Repeat exactly, and only, the lines of the material below from the one that contains "(** Adds [r]" through its final line.

Provided records:
_ _ _ _
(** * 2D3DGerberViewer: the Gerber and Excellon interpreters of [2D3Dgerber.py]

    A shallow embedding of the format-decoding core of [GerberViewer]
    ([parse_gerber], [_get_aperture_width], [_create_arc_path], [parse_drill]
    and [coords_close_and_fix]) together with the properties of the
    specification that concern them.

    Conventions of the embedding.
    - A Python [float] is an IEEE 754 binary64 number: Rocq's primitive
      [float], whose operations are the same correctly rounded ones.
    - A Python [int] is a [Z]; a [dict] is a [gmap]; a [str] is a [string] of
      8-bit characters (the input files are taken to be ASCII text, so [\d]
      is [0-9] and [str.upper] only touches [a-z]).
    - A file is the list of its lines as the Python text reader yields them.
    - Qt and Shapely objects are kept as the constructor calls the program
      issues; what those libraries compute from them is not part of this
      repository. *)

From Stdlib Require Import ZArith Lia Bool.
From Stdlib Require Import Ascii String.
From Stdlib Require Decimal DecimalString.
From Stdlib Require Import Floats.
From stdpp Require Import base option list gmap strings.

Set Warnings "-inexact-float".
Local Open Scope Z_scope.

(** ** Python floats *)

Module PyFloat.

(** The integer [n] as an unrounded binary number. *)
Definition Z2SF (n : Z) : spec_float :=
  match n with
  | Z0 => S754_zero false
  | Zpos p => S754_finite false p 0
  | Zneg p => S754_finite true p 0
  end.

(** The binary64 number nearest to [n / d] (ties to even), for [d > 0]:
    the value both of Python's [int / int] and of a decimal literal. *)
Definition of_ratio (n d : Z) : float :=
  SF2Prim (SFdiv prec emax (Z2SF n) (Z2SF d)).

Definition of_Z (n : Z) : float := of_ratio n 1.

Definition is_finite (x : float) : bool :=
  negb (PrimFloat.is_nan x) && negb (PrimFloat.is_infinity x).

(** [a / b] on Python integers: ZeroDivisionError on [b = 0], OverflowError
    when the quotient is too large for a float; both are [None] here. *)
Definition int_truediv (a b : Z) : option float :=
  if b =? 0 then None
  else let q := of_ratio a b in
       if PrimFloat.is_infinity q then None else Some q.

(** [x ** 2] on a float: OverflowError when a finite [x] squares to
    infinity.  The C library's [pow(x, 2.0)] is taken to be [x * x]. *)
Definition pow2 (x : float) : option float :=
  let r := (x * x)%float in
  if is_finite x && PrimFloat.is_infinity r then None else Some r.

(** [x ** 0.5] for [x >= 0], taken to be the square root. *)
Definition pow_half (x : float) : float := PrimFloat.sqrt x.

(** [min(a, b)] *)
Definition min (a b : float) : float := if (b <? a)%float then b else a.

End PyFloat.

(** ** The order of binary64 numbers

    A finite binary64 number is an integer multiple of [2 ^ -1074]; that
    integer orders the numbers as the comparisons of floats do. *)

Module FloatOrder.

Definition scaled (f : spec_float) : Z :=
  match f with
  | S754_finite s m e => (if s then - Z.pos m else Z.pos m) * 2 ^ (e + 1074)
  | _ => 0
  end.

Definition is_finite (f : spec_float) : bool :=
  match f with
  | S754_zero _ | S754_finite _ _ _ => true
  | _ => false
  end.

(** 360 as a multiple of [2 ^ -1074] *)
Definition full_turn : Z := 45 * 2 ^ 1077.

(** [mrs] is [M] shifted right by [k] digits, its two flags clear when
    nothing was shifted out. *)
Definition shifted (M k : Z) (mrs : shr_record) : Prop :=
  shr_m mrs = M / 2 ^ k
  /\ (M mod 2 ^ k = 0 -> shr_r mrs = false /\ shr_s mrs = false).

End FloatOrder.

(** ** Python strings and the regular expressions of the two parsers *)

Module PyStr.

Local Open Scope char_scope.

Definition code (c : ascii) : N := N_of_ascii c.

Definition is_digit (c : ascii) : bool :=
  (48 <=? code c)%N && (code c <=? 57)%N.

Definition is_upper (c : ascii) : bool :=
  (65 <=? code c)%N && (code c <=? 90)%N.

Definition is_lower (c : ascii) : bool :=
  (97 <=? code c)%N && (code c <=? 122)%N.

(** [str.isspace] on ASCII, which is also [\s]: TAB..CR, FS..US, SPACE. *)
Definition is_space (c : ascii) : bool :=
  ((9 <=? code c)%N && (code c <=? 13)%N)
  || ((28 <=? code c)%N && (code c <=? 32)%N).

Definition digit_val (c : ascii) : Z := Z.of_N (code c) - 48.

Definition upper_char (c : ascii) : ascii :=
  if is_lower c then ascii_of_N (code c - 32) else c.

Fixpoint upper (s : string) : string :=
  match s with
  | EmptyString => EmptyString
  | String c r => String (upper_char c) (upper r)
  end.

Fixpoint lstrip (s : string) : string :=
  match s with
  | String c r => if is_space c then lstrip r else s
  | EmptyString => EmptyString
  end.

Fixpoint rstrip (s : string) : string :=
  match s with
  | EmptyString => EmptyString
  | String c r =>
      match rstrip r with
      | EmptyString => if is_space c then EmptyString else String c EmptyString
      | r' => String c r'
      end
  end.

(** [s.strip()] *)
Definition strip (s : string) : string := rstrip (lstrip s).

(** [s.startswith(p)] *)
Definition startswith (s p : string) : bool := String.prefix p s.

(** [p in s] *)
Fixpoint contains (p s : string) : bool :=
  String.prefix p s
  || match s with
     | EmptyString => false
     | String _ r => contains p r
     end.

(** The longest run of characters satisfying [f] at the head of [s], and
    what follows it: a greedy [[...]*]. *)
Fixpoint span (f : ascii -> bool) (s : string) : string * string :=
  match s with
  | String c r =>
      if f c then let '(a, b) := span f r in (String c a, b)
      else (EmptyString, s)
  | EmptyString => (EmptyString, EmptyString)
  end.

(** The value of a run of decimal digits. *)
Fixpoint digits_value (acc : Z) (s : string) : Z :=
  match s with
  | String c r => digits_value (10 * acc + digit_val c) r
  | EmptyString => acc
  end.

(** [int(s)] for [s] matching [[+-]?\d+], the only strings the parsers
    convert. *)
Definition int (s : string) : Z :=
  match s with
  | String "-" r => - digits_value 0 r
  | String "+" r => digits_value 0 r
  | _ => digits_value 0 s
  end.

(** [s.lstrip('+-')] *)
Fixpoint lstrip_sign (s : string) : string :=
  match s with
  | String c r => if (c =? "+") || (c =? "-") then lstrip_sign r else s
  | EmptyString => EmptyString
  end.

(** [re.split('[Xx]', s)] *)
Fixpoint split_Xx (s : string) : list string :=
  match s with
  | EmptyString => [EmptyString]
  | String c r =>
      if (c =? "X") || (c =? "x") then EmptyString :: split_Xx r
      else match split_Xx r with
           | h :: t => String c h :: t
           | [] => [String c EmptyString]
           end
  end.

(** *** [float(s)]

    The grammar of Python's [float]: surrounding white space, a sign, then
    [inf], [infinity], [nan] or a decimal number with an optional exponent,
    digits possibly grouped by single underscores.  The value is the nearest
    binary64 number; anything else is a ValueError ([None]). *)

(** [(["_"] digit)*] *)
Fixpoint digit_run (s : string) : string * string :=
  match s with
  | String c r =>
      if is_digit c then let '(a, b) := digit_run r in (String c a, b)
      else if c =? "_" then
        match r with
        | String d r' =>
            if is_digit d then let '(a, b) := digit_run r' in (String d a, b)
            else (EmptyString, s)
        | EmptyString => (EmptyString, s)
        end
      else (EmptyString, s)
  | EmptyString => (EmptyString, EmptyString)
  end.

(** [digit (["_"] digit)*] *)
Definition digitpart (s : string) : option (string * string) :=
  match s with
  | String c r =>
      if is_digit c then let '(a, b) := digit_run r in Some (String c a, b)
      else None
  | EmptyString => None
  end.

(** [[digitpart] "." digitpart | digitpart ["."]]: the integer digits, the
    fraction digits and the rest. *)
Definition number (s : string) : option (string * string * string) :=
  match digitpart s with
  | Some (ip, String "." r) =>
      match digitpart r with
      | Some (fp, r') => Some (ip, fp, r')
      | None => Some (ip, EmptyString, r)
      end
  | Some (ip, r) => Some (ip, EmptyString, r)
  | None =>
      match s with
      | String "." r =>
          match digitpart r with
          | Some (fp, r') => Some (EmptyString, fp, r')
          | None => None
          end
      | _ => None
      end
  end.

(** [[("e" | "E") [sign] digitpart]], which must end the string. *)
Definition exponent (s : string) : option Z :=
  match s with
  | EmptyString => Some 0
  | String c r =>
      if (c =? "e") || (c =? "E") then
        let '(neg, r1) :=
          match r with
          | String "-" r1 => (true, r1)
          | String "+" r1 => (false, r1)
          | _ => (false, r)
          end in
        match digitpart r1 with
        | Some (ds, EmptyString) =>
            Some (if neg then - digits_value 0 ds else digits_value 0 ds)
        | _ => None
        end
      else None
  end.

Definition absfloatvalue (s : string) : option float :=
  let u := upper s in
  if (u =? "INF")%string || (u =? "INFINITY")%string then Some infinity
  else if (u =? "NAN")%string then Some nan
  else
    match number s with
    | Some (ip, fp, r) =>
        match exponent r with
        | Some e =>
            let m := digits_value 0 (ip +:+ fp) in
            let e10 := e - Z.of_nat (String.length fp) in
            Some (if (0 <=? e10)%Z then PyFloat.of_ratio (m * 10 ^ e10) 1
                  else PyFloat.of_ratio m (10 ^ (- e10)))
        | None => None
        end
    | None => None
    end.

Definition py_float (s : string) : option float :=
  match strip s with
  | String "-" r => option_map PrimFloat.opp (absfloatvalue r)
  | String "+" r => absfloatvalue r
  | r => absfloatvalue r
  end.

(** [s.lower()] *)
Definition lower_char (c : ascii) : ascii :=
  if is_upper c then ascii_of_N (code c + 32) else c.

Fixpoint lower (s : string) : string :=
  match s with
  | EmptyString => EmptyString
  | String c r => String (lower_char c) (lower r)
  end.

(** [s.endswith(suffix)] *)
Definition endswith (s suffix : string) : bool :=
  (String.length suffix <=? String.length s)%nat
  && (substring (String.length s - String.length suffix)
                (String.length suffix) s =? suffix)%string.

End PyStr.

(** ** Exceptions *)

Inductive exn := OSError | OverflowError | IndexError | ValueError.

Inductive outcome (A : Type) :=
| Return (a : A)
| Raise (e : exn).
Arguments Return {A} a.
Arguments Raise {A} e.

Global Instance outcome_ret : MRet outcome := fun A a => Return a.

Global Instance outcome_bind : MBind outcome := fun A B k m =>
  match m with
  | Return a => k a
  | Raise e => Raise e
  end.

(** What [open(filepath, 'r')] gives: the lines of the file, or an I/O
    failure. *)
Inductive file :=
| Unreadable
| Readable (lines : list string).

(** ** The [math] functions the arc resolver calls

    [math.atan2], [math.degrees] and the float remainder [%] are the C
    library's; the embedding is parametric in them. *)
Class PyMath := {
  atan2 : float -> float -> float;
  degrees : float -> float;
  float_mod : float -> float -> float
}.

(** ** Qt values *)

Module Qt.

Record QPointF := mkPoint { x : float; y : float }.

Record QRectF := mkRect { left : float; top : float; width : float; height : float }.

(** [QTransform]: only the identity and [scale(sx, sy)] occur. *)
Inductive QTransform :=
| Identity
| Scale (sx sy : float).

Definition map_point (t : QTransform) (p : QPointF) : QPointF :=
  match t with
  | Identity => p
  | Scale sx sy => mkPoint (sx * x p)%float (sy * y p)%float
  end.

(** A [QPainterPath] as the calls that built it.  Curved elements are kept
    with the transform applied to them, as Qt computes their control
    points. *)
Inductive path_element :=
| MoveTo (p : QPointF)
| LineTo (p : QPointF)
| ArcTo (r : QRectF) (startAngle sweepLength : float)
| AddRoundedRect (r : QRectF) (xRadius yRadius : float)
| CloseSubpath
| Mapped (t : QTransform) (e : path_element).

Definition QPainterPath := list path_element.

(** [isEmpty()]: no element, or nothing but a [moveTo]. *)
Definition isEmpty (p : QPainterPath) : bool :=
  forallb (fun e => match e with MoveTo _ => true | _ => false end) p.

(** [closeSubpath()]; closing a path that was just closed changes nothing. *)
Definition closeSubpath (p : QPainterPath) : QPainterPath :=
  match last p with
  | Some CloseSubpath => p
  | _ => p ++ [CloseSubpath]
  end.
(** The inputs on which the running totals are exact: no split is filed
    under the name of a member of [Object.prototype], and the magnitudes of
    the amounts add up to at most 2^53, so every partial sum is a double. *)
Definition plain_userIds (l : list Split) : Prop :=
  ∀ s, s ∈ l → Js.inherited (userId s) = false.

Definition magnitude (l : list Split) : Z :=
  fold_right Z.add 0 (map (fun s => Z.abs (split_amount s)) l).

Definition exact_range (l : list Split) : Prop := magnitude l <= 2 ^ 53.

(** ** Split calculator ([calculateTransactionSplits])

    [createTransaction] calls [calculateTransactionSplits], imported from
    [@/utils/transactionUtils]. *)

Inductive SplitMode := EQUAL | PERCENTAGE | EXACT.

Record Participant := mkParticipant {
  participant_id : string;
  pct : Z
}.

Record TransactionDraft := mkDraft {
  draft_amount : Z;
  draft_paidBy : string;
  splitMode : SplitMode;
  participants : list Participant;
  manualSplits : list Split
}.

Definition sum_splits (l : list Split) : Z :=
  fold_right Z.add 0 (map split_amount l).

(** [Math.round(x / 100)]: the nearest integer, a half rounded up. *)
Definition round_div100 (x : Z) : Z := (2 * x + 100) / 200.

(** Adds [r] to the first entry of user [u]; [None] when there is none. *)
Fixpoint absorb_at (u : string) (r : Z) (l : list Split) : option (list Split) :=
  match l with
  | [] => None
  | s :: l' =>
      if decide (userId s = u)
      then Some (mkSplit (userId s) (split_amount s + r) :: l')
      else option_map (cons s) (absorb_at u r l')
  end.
_ _ _ _
Expected answer:
(** Adds [r] to the first entry of user [u]; [None] when there is none. *)
Fixpoint absorb_at (u : string) (r : Z) (l : list Split) : option (list Split) :=
  match l with
  | [] => None
  | s :: l' =>
      if decide (userId s = u)
      then Some (mkSplit (userId s) (split_amount s + r) :: l')
      else option_map (cons s) (absorb_at u r l')
  end.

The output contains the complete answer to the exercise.